Myth 2: Threats only come from outside. When browsing the Internet, we imagine that the main threats to our data are external. And even though many of these dangers come from “outside,” you need to be aware of potential inside risks. According to a Security Intelligence article, 75% of attacks and information theft in the business world are caused by insider threats.

This means that the people who handle the information directly are the main threat (and also the biggest defense, of course) to the integrity of that data. There is a huge trade in corporate espionage and sabotage – not to mention cases that occur through sheer human error. Thus, properly training employees, creating categories to manage people’s level of access according to their assignments, and maintaining adequate defense mechanisms are essential to information security.

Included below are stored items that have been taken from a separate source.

(** What a sweep whose clock read [now] may delete: the volume of a candidate
    of a document on disk, under the key the document records, with a known
    date at least an hour before [now]. *)
Definition collectable (at_ : string * string) : Prop := exists profile document pointer vol,
  sw_is_dry_run request = false /\ published_in state_dir v0 profile document /\
  pointer ∈ candidates document request profile /\
  vp_produced_at_unix pointer <> 0 /\ vp_produced_at_unix pointer + 3600 <= now /\
  vp_pool pointer = hcf_pool config /\ at_ = (hcf_pool config, vp_volume_name pointer) /\
  vw_volumes v0 !! at_ = Some vol /\ v_key vol = vp_volume_key pointer.

Record collects_only (v : View) : Prop := {
  co_domains : vw_domains v = vw_domains v0;
  co_volumes at_ : vw_volumes v !! at_ = vw_volumes v0 !! at_ \/ vw_volumes v !! at_ = None /\ collectable at_;
}.

Lemma collects_files f v : collects_only v -> collects_only (with_files f v).
Proof. by intros [Hd Hv]. Qed.

Lemma collects_reads v : reads_only state_dir v0 v -> collects_only v.
Proof. intros [Hv Hd _ _ _]. constructor; [done|]. intros at_. left. by rewrite Hv. Qed.

Lemma old_enough pointer :
  is_old_enough now pointer = true ->
  vp_produced_at_unix pointer <> 0 /\ vp_produced_at_unix pointer + 3600 <= now.
Proof.
  unfold is_old_enough. rewrite andb_true_iff, negb_true_iff, Z.eqb_neq, Z.leb_le.
  unfold WARM_RETIREMENT_AGE_SECONDS, sat_sub. lia.
Qed.

Lemma keeps_retire_aged profile document protected timeout :
  sw_is_dry_run request = false -> published_in state_dir v0 profile document ->
  keeps collects_only (actor_warm_retire (H := H) wk (List.filter (is_old_enough now) (candidates document request profile))
                         protected timeout).
Proof.
  intros Hdry Hdoc. set (aged := List.filter _ _).
  assert (does collects_only collects_only (actor_warm_retire (H := H) wk aged protected timeout) (fun _ => collects_only)) as Hd;
    [|by eapply keeps_does].
  apply does_request; [done|]. intros remaining b [= <-] w Hw. simpl.
  assert (forall v, spares config aged protected (survey w) v -> collects_only v) as Hs.
  { intros v [Hdom _ _ Hvol]. destruct Hw as [Hd0 Hv0]. constructor; [by rewrite Hdom|]. intros at_.
    destruct (Hvol at_) as [->|[Hgone (pointer & vol & Hin & -> & Hthere & Hkey & Hpool & _)]]; [apply Hv0|].
    right. split; [done|]. apply list_elem_of_In, filter_In in Hin as [Hin Hold]. apply list_elem_of_In in Hin.
    assert (vw_volumes v0 !! volume_at config pointer = Some vol) as Hvol0.
    { destruct (Hv0 (volume_at config pointer)) as [Heq|[Hn _]]; change (vw_volumes (view w)) with (vw_volumes (su_view (survey w))) in *; congruence. }
    exists profile, document, pointer, vol. apply old_enough in Hold as [Hdated Hold]. by split_and!. }
  eapply wp_mono; [apply retire_steps| | |]; [|intros w' Hw'; by apply Hs..].
  intros r w' [Hw' _]. split; [by apply Hs|]. intros ? _. by apply Hs.
Qed.

Lemma keeps_collects_change f : keeps collects_only (change (H := H) f).
Proof. apply keeps_change. intros v. apply collects_files. Qed.

Lemma keeps_collects_directories path : keeps collects_only (create_directories (H := H) path).
Proof.
  intros w Hw. pose proof (view_turn w) as Hv. unfold wp, create_directories.
  destruct (lh_turn (hw_host w)) as [turn h]; simpl in *. rewrite <-Hv in Hw.
  assert (forall dirs, collects_only (view (w <| hw_host := h |> <| hw_dirs := dirs ∪ hw_dirs w |>))) as Hdirs
    by (intros dirs; by destruct Hw as [Hd Hvol]).
  destruct turn as [|[] m|[]], (existsb _ _); simpl; done || apply Hdirs.
Qed.

Lemma keeps_collects_published document : keeps collects_only (ensure_published (H := H) state_dir document).
Proof.
  pose proof keeps_collects_change. pose proof keeps_collects_directories.
  unfold ensure_published, ensure_warm_directory, on_file. keeps.
Qed.

Lemma keeps_collects_removed profile : keeps collects_only (remove_pointer (H := H) state_dir profile).
Proof. pose proof keeps_collects_change. unfold remove_pointer, sync_directory, on_file. keeps. Qed.

Lemma keeps_document protected profile document :
  profile_name_new profile = Ok profile -> published_in state_dir v0 profile document ->
  keeps collects_only (retire_document (H := H) wk request protected now document).
Proof.
  intros Hp Hd. pose proof keeps_collects_published. pose proof keeps_collects_removed.
  unfold retire_document. assert (pw_profile document = profile) as -> by by destruct Hd as (? & _ & _ & ?). rewrite Hp.
  case_bool_decide; [apply maintains_ret|]. destruct (sw_is_dry_run request) eqn:Hdry; [apply maintains_ret|].
  apply maintains_try; [by apply maintains_map_err, keeps_retire_aged|]. intros deleted.
  apply maintains_try; [unfold ensure_pointer_updated, into_worker; keeps|]. intros ?. apply maintains_ret.
Qed.

Lemma keeps_documents protected documents :
  (forall document, document ∈ documents -> exists profile, profile_name_new profile = Ok profile /\
     published_in state_dir v0 profile document) ->
  keeps collects_only (retire_documents (H := H) wk request protected now documents).
Proof.
  induction documents as [|document documents IH]; intros Hdocs; cbn [retire_documents]; [apply maintains_ret|].
  apply maintains_try.
  - destruct (Hdocs document) as (profile & Hp & Hd); [constructor|]. by apply (keeps_document _ profile).
  - intros reported. apply maintains_try; [apply IH; intros d Hd; apply Hdocs; by constructor|].
    intros others. apply maintains_ret.
Qed.

Lemma keeps_bases (I : View -> Prop) directory : keeps I (published_base_pointers (H := H) directory).
Proof.
  assert (forall names found, keeps I (bases_named (H := H) directory names found)) as Hb.
  { induction names as [|name names IH]; intros found; cbn [bases_named]; [apply maintains_ret|].
    case_match; [|done]. unfold load_published, read_bounded_regular, read_private_bounded_regular_optional, on_file. keeps. }
  unfold published_base_pointers, scan, read_entries, on_file. keeps.
Qed.

End sweep.

Section sweeping.
Context {H : Type} {LH : LibvirtHost H} {LL : LawfulLibvirt H} {LV : LibvirtVolumes H} {LS : LawfulVolumes H}.
Context {LD : LibvirtDaemon H} {LW : LawfulDaemon H} {LG : LawfulListing H}.
Context {PE : ParserErrors} {XC : XmlCodec} {XT : XmlTree} {JC : JsonCodec VolumeCheckpoint} {JR : JsonCodec HelperRequest}.
Context {JW : JsonCodec PublishedWarm} {JB : JsonCodec PublishedBase} {UC : UuidCodec} {WC : WireCodec}.

Section reading.
Context (wk : LibvirtWorker) (image_manifest_dir : PathBuf).
Local Abbreviation W := (HostWorld H).
Local Abbreviation state_dir := (lw_state_dir wk).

Myth 3: Cybersecurity is the sole responsibility of IT professionals. Another myth about cybersecurity and information secrecy is the belief that only IT (information technology) professionals should be concerned about these things. After all, they are the ones who studied the subject. While it is true that this category of professionals is the best prepared to deal with threats to data integrity and help maintain defense mechanisms, absolutely all people who deal with data can and should have minimal knowledge about data security and confidentiality.

Using emails properly, maintaining the confidentiality of the information being careful about sharing data, and understanding essential security procedures are things that all employees in a business environment should understand and put into practice. Thus, the work of IT specialists is made more accessible.

Myth 4: Password-protecting a Wi-Fi network is enough. Many people think that a password-protecting Wi-Fi network is enough to make it immune to intrusion. But not quite. Every vault has passwords, and even then, it can still be breached. With these wireless connections, the logic is the same: you need to create additional mechanisms to protect them. Any Wi-Fi network can be breached, regardless of whether or not you have a password.

The main function of a password in this type of network is to limit the number of users. Within the same connection, several users can have access to files that are transmitted. That is, it is necessary to create categorizations and limit each person’s access according to their attributions. Malware removal is a great resource to ensure additional security to Wi-Fi connections, helping to remove all unwanted viruses.

Myth 5: You will notice if your computer is infected. Most Internet users overestimate their knowledge of information technology and cybersecurity. Many people believe that if a device is infected, there will be visible signs of the breach.

Although many viruses, malware, and even some spyware can produce noticeable signs (change in operating system functioning, file deletion, configuration change, device slowness, poor performance, etc.), it is quite likely that your computer is infected without you knowing. Several silent features practically do not change the device’s functioning and are not detected even by the best antivirus and firewalls, being identified only by more advanced programs and well-trained professionals. And until they are discovered, the damage will be great. Maintaining scanning networks and device routines is crucial to avoiding these silent threats.

The five examples listed above serve as a small illustration to show how much of our cybersecurity beliefs are half-truths or, in many cases, outright lies. It is necessary to update frequently to protect your security, whether it is in a large corporation, in a small or medium-sized enterprise, or even for your personal and domestic use.